Logit MLE in R and Finding the Odds-Ratio

Question

We know the Logit distribution is $\frac{exp(\beta'x_i)}{1+exp(\beta'x_i)}$

In R, if we want to execute a logit regression, we use:

glm.logit=glm(model,binomial(),Data.df)

This returns the relevant coefficients. How do we interpret these coefficients algebraically? I read another response which said that R returns the log odds, so each coefficient therefore has the interpretation of log$(\frac{p_i}{1-p_i})$? Where $p_i =\frac{exp(\beta'x_i)} {1+exp(\beta'x_i)}$ So p, the probability is equal to the distributional function? If this is correct, then all I need to do to get the odds ratio is take the exponential of, i.e. log$(\frac{p_i}{1-p_i})$ = $\beta'x_i$ $\implies$ $\frac{p_i}{1-p_i} = exp(\beta'x_i)$

in R:

exp(coefficients(glm.logit))

How would we calculate the logit model 'by hand'? Would you specify the logit distribution function, F(z) and then set z= linear model (OLS)?

Thank you

Answer 1

One way to find out what R has calculated is make a little experiment. Here I simulate data according to the model $$ \log\left(\frac{p_y}{1-p_y}\right) = b_0+ b_1x_1 + b_2x_2 $$

where I set b0=2, b1=-3, and b2=5. I let x1 and x2 be normally distributed.

N <- 10000
b0 <-  2
b1 <- -3
b2 <-  5
x1 <- rnorm(N)
x2 <- rnorm(N)
logodds <- b0+b1*x1+b2*x2
py <- exp(logodds)/(1+exp(logodds))
y <- rbinom(N,1,py)
coef(glm(y~x1+x2,family=binomial))
# (Intercept)          x1          x2 
#    2.029105   -3.072279    5.047870 

That result shows that the coefficients returned by glm are indeed the linear coefficients connecting the Xs to the log odds of Y.

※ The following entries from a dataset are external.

(* ===== verification/Wire.v ===== *)
(** Message headers and wire layouts: [protocol/src/lib.rs] and the layout
    constants of [handshake.rs], [cookies.rs] and [transport.rs].

    A layout constant is the [Range<usize>] of the source, as the pair of its
    start and end. *)

From S2P Require Export Bytes.

Definition AEAD_TAG_SIZE : nat := 16.
Definition MAC_SIZE : nat := 16.

Notation "r '.start'" := (fst r) (at level 1, left associativity, only parsing) : wg_scope.
Notation "r '.end_'" := (snd r) (at level 1, left associativity, only parsing) : wg_scope.
#[local] Open Scope wg_scope.

(** ** Layouts *)

Definition INIT_SENDER : nat * nat := (4, 8).
Definition INIT_EPHEMERAL_PK : nat * nat := Eval cbv in (INIT_SENDER.end_, INIT_SENDER.end_ + 32).
Definition INIT_ENCRYPTED_STATIC_PK : nat * nat := Eval cbv in
  (INIT_EPHEMERAL_PK.end_, INIT_EPHEMERAL_PK.end_ + 32 + AEAD_TAG_SIZE).
Definition INIT_ENCRYPTED_TIMESTAMP : nat * nat := Eval cbv in
  (INIT_ENCRYPTED_STATIC_PK.end_, INIT_ENCRYPTED_STATIC_PK.end_ + 12 + AEAD_TAG_SIZE).
Definition INIT_MAC1 : nat * nat := Eval cbv in
  (INIT_ENCRYPTED_TIMESTAMP.end_, INIT_ENCRYPTED_TIMESTAMP.end_ + MAC_SIZE).
Definition INIT_MAC2 : nat * nat := Eval cbv in (INIT_MAC1.end_, INIT_MAC1.end_ + MAC_SIZE).
Definition INIT_MSG_LENGTH : nat := Eval cbv in INIT_MAC2.end_.

Definition RESP_SENDER : nat * nat := (4, 8).
Definition RESP_RECEIVER : nat * nat := Eval cbv in (RESP_SENDER.end_, RESP_SENDER.end_ + 4).
Definition RESP_EPHEMERAL_PK : nat * nat := Eval cbv in (RESP_RECEIVER.end_, RESP_RECEIVER.end_ + 32).
Definition RESP_ENCRYPTED_EMPTY_TAG : nat * nat := Eval cbv in
  (RESP_EPHEMERAL_PK.end_, RESP_EPHEMERAL_PK.end_ + AEAD_TAG_SIZE).
Definition RESP_MAC1 : nat * nat := Eval cbv in
  (RESP_ENCRYPTED_EMPTY_TAG.end_, RESP_ENCRYPTED_EMPTY_TAG.end_ + MAC_SIZE).
Definition RESP_MAC2 : nat * nat := Eval cbv in (RESP_MAC1.end_, RESP_MAC1.end_ + MAC_SIZE).
Definition RESP_MSG_LENGTH : nat := Eval cbv in RESP_MAC2.end_.

Definition COOKIE_SIZE : nat := 16.
Definition CR_RECEIVER : nat * nat := (4, 8).
Definition CR_NONCE : nat * nat := Eval cbv in (CR_RECEIVER.end_, CR_RECEIVER.end_ + 24).
Definition CR_COOKIE : nat * nat := Eval cbv in (CR_NONCE.end_, CR_NONCE.end_ + COOKIE_SIZE).
Definition CR_ENCRYPTED : nat * nat := Eval cbv in (CR_COOKIE.start, CR_COOKIE.end_ + AEAD_TAG_SIZE).
Definition COOKIE_REPLY_LENGTH : nat := Eval cbv in CR_ENCRYPTED.end_.

Definition DATA_RECEIVER : nat * nat := (4, 8).
Definition DATA_COUNTER : nat * nat := Eval cbv in (DATA_RECEIVER.end_, DATA_RECEIVER.end_ + 8).
Definition DATA_PAYLOAD_OFFSET : nat := Eval cbv in DATA_COUNTER.end_.
Definition TRANSPORT_PADDING_MULTIPLE : nat := 16.
Definition TRANSPORT_OVERHEAD : nat := Eval cbv in DATA_PAYLOAD_OFFSET + AEAD_TAG_SIZE.

(** [Transport::packet_len] *)
Definition packet_len (payload_size : nat) : nat := TRANSPORT_OVERHEAD + payload_size.

(** Replaces the layout constants by their values. *)
Ltac wire_consts :=
  unfold packet_len, TRANSPORT_OVERHEAD, DATA_PAYLOAD_OFFSET, DATA_COUNTER, DATA_RECEIVER,
    COOKIE_REPLY_LENGTH, CR_ENCRYPTED, CR_COOKIE, CR_NONCE, CR_RECEIVER, COOKIE_SIZE,
    RESP_MSG_LENGTH, RESP_MAC2, RESP_MAC1, RESP_ENCRYPTED_EMPTY_TAG, RESP_EPHEMERAL_PK,
    RESP_RECEIVER, RESP_SENDER, INIT_MSG_LENGTH, INIT_MAC2, INIT_MAC1,
    INIT_ENCRYPTED_TIMESTAMP, INIT_ENCRYPTED_STATIC_PK, INIT_EPHEMERAL_PK, INIT_SENDER,
    MAC_SIZE, AEAD_TAG_SIZE in *;
  cbn [fst snd] in *.

(** ** Message types and headers *)

Inductive MessageType : Type := HandshakeInit | HandshakeResp | Cookie | Data.

#[global] Instance MessageType_eq_dec : EqDecision MessageType.
Proof. solve_decision. Defined.

(** [msg_type as u8] *)
Definition MessageType_as_u8 (t : MessageType) : byte :=
  match t with
  | HandshakeInit => x01
  | HandshakeResp => x02
  | Cookie => x03
  | Data => x04
  end.

Inductive MessageHeaderParseError : Type :=
| InvalidLength
| InvalidHeader
| InvalidMessageType.

#[global] Instance MessageHeaderParseError_eq_dec : EqDecision MessageHeaderParseError.
Proof. solve_decision. Defined.

(** [impl TryFrom<u8> for MessageType] *)
Definition MessageType_try_from (value : byte) :
    outcome MessageHeaderParseError MessageType :=
  if bool_decide (value = MessageType_as_u8 HandshakeInit) then Ok HandshakeInit
  else if bool_decide (value = MessageType_as_u8 HandshakeResp) then Ok HandshakeResp
  else if bool_decide (value = MessageType_as_u8 Cookie) then Ok Cookie
  else if bool_decide (value = MessageType_as_u8 Data) then Ok Data
  else Err InvalidMessageType.

Inductive MessageHeader : Type :=
| HdrHandshakeInit
| HdrHandshakeResponse (receiver : Z)
| HdrCookieReply (receiver : Z)
| HdrData (receiver : Z).

#[global] Instance MessageHeader_eq_dec : EqDecision MessageHeader.
Proof. solve_decision. Defined.

(** [impl TryFrom<&[u8]> for MessageHeader] *)
Definition MessageHeader_try_from (value : bytes) :
    outcome MessageHeaderParseError MessageHeader :=
  if bool_decide (length value < 4) then Err InvalidLength else
  b0 ← index value 0;
  msg_type ← MessageType_try_from b0;
  reserved ← range value 1 4;
  if negb (bool_decide (reserved = replicate 3 x00)) then Err InvalidHeader else
  let valid_length :=
    match msg_type with
    | HandshakeInit => bool_decide (length value = INIT_MSG_LENGTH)
    | HandshakeResp => bool_decide (length value = RESP_MSG_LENGTH)
    | Cookie => bool_decide (length value = COOKIE_REPLY_LENGTH)
    | Data => bool_decide (packet_len 0 ≤ length value)
    end in
  if negb valid_length then Err InvalidLength else
  let index_range :=
    match msg_type with
    | HandshakeInit | Cookie | Data => (4, 8)
    | HandshakeResp => (8, 12)
    end in
  index_bytes ← range value index_range.start index_range.end_;
  let index := le_Z index_bytes in
  Ok match msg_type with
     | HandshakeInit => HdrHandshakeInit
     | Cookie => HdrCookieReply index
     | HandshakeResp => HdrHandshakeResponse index
     | Data => HdrData index
     end.

(** [matches!(header, Ok(HandshakeInit | HandshakeResponse { .. }))], the test
    of [cookies.rs] and [load.rs]. *)
Definition is_handshake_msg (msg : bytes) : bool :=
  match MessageHeader_try_from msg with
  | Ok HdrHandshakeInit | Ok (HdrHandshakeResponse _) => true
  | _ => false
  end.

(** ** The grammar of valid messages *)

(** [valid_message h v]: [v] is laid out as the WireGuard message that the
    header [h] stands for. *)
Inductive valid_message : MessageHeader → bytes → Prop :=
| valid_init body :
    length body = INIT_MSG_LENGTH - 4 →
    valid_message HdrHandshakeInit (x01 :: x00 :: x00 :: x00 :: body)
| valid_resp sender receiver body :
    length sender = 4 → is_u 32 receiver →
    length body = RESP_MSG_LENGTH - 12 →
    valid_message (HdrHandshakeResponse receiver)
      (x02 :: x00 :: x00 :: x00 :: sender ++ le32 receiver ++ body)
| valid_cookie receiver body :
    is_u 32 receiver → length body = COOKIE_REPLY_LENGTH - 8 →
    valid_message (HdrCookieReply receiver)
      (x03 :: x00 :: x00 :: x00 :: le32 receiver ++ body)
| valid_data receiver body :
    is_u 32 receiver → packet_len 0 - 8 ≤ length body →
    valid_message (HdrData receiver)
      (x04 :: x00 :: x00 :: x00 :: le32 receiver ++ body).

(** The parser on a message of which the first four bytes are known. *)
Lemma try_from_cons b0 b1 b2 b3 rest :
  MessageHeader_try_from (b0 :: b1 :: b2 :: b3 :: rest) =
    (t ← MessageType_try_from b0;
     if negb (bool_decide ([b1; b2; b3] = [x00; x00; x00])) then Err InvalidHeader
     else match t with
       | HandshakeInit =>
           if bool_decide (length rest = INIT_MSG_LENGTH - 4)
           then Ok HdrHandshakeInit else Err InvalidLength
       | HandshakeResp =>
           if bool_decide (length rest = RESP_MSG_LENGTH - 4)
           then Ok (HdrHandshakeResponse (le_Z (slice 4 8 rest))) else Err InvalidLength
       | Cookie =>
           if bool_decide (length rest = COOKIE_REPLY_LENGTH - 4)
           then Ok (HdrCookieReply (le_Z (slice 0 4 rest))) else Err InvalidLength
       | Data =>
           if bool_decide (packet_len 0 - 4 ≤ length rest)
           then Ok (HdrData (le_Z (slice 0 4 rest))) else Err InvalidLength
       end).
Proof.
  unfold MessageHeader_try_from.
  rewrite bool_decide_eq_false_2 by (simpl; lia).
  rewrite (index_ok _ 0 b0) by done. simpl.
  destruct (MessageType_try_from b0) as [t| |]; [|done|done]. simpl.
  change (slice 1 4 (b0 :: b1 :: b2 :: b3 :: rest)) with [b1; b2; b3].
  case_bool_decide; [|done]. simpl.
  destruct t; simpl;
    match goal with
    | |- context [bool_decide (length rest = ?n)] =>
        destruct (decide (length rest = n))
    | |- context [bool_decide (?n ≤ length rest)] =>
        destruct (decide (n ≤ length rest))
    end;
    repeat first
      [ rewrite bool_decide_eq_true_2 by (wire_consts; simpl in *; lia)
      | rewrite bool_decide_eq_false_2 by (wire_consts; simpl in *; lia) ];
    simpl; try done;
    rewrite range_ok by (wire_consts; simpl in *; lia); done.
Qed.

Lemma MessageType_roundtrip t : MessageType_try_from (MessageType_as_u8 t) = Ok t.
Proof. by destruct t. Qed.

Lemma MessageType_try_from_Ok b t :
  MessageType_try_from b = Ok t ↔ b = MessageType_as_u8 t.
Proof.
  split; [|intros ->; apply MessageType_roundtrip].
  unfold MessageType_try_from.
  repeat (case_bool_decide; [intros [= <-]; congruence|]). done.
Qed.

Lemma MessageType_no_panic b : no_panic (MessageType_try_from b).
Proof. unfold no_panic, MessageType_try_from. by cases. Qed.

Lemma destruct_four (v : bytes) :
  length v < 4 ∨ ∃ b0 b1 b2 b3 rest, v = b0 :: b1 :: b2 :: b3 :: rest.
Proof.
  destruct v as [|b0 [|b1 [|b2 [|b3 rest]]]]; simpl; eauto 10; left; lia.
Qed.

Lemma try_from_valid h v : valid_message h v → MessageHeader_try_from v = Ok h.
Proof.
  destruct 1 as [body Hb|s r body Hs Hr Hb|r body Hr Hb|r body Hr Hb];
    rewrite try_from_cons; simpl.
  - by rewrite bool_decide_eq_true_2.
  - rewrite bool_decide_eq_true_2; [|wire_consts; len].
    rewrite slice_app by (len; lia). by rewrite le_Z_le32.
  - rewrite bool_decide_eq_true_2; [|wire_consts; len].
    rewrite slice_app_here by len. by rewrite le_Z_le32.
  - rewrite bool_decide_eq_true_2; [|wire_consts; len].
    rewrite slice_app_here by len. by rewrite le_Z_le32.
Qed.

(** The four bytes of [l] at [a], as a little-endian integer and back. *)
Lemma split_le32 (l : bytes) a b :
  b = a + 4 → b ≤ length l →
  ∃ pre r post, l = pre ++ le32 r ++ post ∧ length pre = a ∧ is_u 32 r ∧
    le_Z (slice a b l) = r ∧ length post = length l - a - 4.
Proof.
  intros -> Hl. exists (take a l), (le_Z (slice a (a + 4) l)), (drop (a + 4) l).
  assert (Hs : length (slice a (a + 4) l) = 4) by (rewrite length_slice; lia).
  split_and!; [|rewrite length_take; lia|by apply le_Z_u32|done|len].
  rewrite le32_le_Z by done. unfold slice. rewrite Nat.add_comm, Nat.add_sub.
  rewrite <-(take_drop a l) at 1. f_equal.
  rewrite <-(take_drop 4 (drop a l)) at 1. rewrite drop_drop. do 2 f_equal. lia.
Qed.

Lemma try_from_inv v h : MessageHeader_try_from v = Ok h → valid_message h v.
Proof.
  destruct (destruct_four v) as [Hv|(b0 & b1 & b2 & b3 & rest & ->)].
  { unfold MessageHeader_try_from. by rewrite bool_decide_eq_true_2. }
  rewrite try_from_cons.
  destruct (MessageType_try_from b0) as [t| |] eqn:Ht; [|done|done].
  apply MessageType_try_from_Ok in Ht as ->. cbn [mbind outcome_bind].
  case_bool_decide as Hr; [|done]. simplify_eq. cbn [negb].
  destruct t; case_bool_decide as Hl; intros [= <-]; cbn [MessageType_as_u8].
  - by constructor.
  - destruct (split_le32 rest 4 8) as (s & r & body & -> & Hs & Hr' & -> & Hb);
      [done|wire_consts; simpl in *; lia|].
    constructor; [done|done|wire_consts; simpl in *; lia].
  - destruct (split_le32 rest 0 4) as (s & r & body & -> & Hs & Hr' & -> & Hb);
      [done|wire_consts; simpl in *; lia|].
    destruct s; [|done]. constructor; [done|wire_consts; simpl in *; lia].
  - destruct (split_le32 rest 0 4) as (s & r & body & -> & Hs & Hr' & -> & Hb);
      [done|wire_consts; simpl in *; lia|].
    destruct s; [|done]. constructor; [done|wire_consts; simpl in *; lia].
Qed.

Lemma try_from_no_panic v : no_panic (MessageHeader_try_from v).
Proof.
  unfold no_panic. destruct (destruct_four v) as [Hv|(b0 & b1 & b2 & b3 & rest & ->)].
  { unfold MessageHeader_try_from. by rewrite bool_decide_eq_true_2. }
  rewrite try_from_cons.
  pose proof (MessageType_no_panic b0).
  destruct (MessageType_try_from b0) as [[]| |]; cbn [mbind outcome_bind]; [..|done|done];
    by repeat case_bool_decide.
Qed.

(** Parsing accepts exactly the valid messages. *)
Lemma try_from_iff v h : MessageHeader_try_from v = Ok h ↔ valid_message h v.
Proof. split; [apply try_from_inv|apply try_from_valid]. Qed.

Lemma is_handshake_msg_iff v :
  is_handshake_msg v = true ↔
    valid_message HdrHandshakeInit v ∨ ∃ r, valid_message (HdrHandshakeResponse r) v.
Proof.
  unfold is_handshake_msg. split.
  - destruct (MessageHeader_try_from v) as [[]| |] eqn:Hv; try done;
      apply try_from_iff in Hv; eauto.
  - intros [H|[r H]]; apply try_from_iff in H; by rewrite H.
Qed.

Lemma valid_message_length h v :
  valid_message h v →
  match h with
  | HdrHandshakeInit => length v = INIT_MSG_LENGTH
  | HdrHandshakeResponse _ => length v = RESP_MSG_LENGTH
  | HdrCookieReply _ => length v = COOKIE_REPLY_LENGTH
  | HdrData _ => packet_len 0 ≤ length v
  end.
Proof. destruct 1; wire_consts; len. Qed.

(** The three guards at the top of [Handshake::receive],
    [Handshake::response_received] and [Transport::receive]:
    [MessageType::try_from(packet[0]) != Ok(t) || packet[1..4] != [0; 3]]. *)
Definition bad_prefix {E} (t : MessageType) (packet : bytes) : outcome E bool :=
  b0 ← index packet 0;
  if negb (bool_decide (MessageType_try_from b0 = Ok t)) then Ok true else
  reserved ← range packet 1 4;
  Ok (negb (bool_decide (reserved = replicate 3 x00))).

(** It does not panic on a buffer of four bytes or more. *)
Lemma bad_prefix_ok {E} t packet :
  4 ≤ length packet →
  bad_prefix (E:=E) t packet =
    Ok (negb (bool_decide (take 4 packet = [MessageType_as_u8 t; x00; x00; x00]))).
Proof.
  intros Hl. destruct packet as [|b0 [|b1 [|b2 [|b3 rest]]]]; simpl in Hl; try lia.
  unfold bad_prefix. rewrite (index_ok _ 0 b0) by done. cbn [mbind outcome_bind].
  change (take 4 (b0 :: b1 :: b2 :: b3 :: rest)) with [b0; b1; b2; b3].
  destruct (decide (MessageType_try_from b0 = Ok t)) as [Ht|Ht].
  - rewrite (bool_decide_eq_true_2 _ Ht). apply MessageType_try_from_Ok in Ht as ->.
    cbn [negb]. rewrite range_ok by (simpl; lia). cbn [mbind outcome_bind].
    change (slice 1 4 _) with [b1; b2; b3].
    do 2 f_equal. apply bool_decide_ext. split; [by intros [= -> -> ->]|by intros [= -> -> ->]].
  - rewrite (bool_decide_eq_false_2 _ Ht). cbn [negb].
    rewrite bool_decide_eq_false_2; [done|].
    intros [= -> -> -> ->]. apply Ht. apply MessageType_roundtrip.
Qed.

(** ** Properties *)

(** [MessageHeader::try_from] accepts exactly the messages of the wire
    grammar (type byte, three reserved zeros, the length of the type, at least
    the empty packet for data), returns the index that the message carries in
    the place of its type, and no input makes it panic. *)
Theorem header_parse_exact (v : bytes) :
  (∀ h, MessageHeader_try_from v = Ok h ↔ valid_message h v) ∧
  no_panic (MessageHeader_try_from v).
Proof. split; [intros; apply try_from_iff|apply try_from_no_panic]. Qed.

As for calculating by hand, the glm function works differently from OLS. It maximizes a likelihood that depends on the distribution of error terms. In the case of logistic regression, the error terms are logistically (not binomially) distributed and that is quite different from Normal, as assumed by OLS.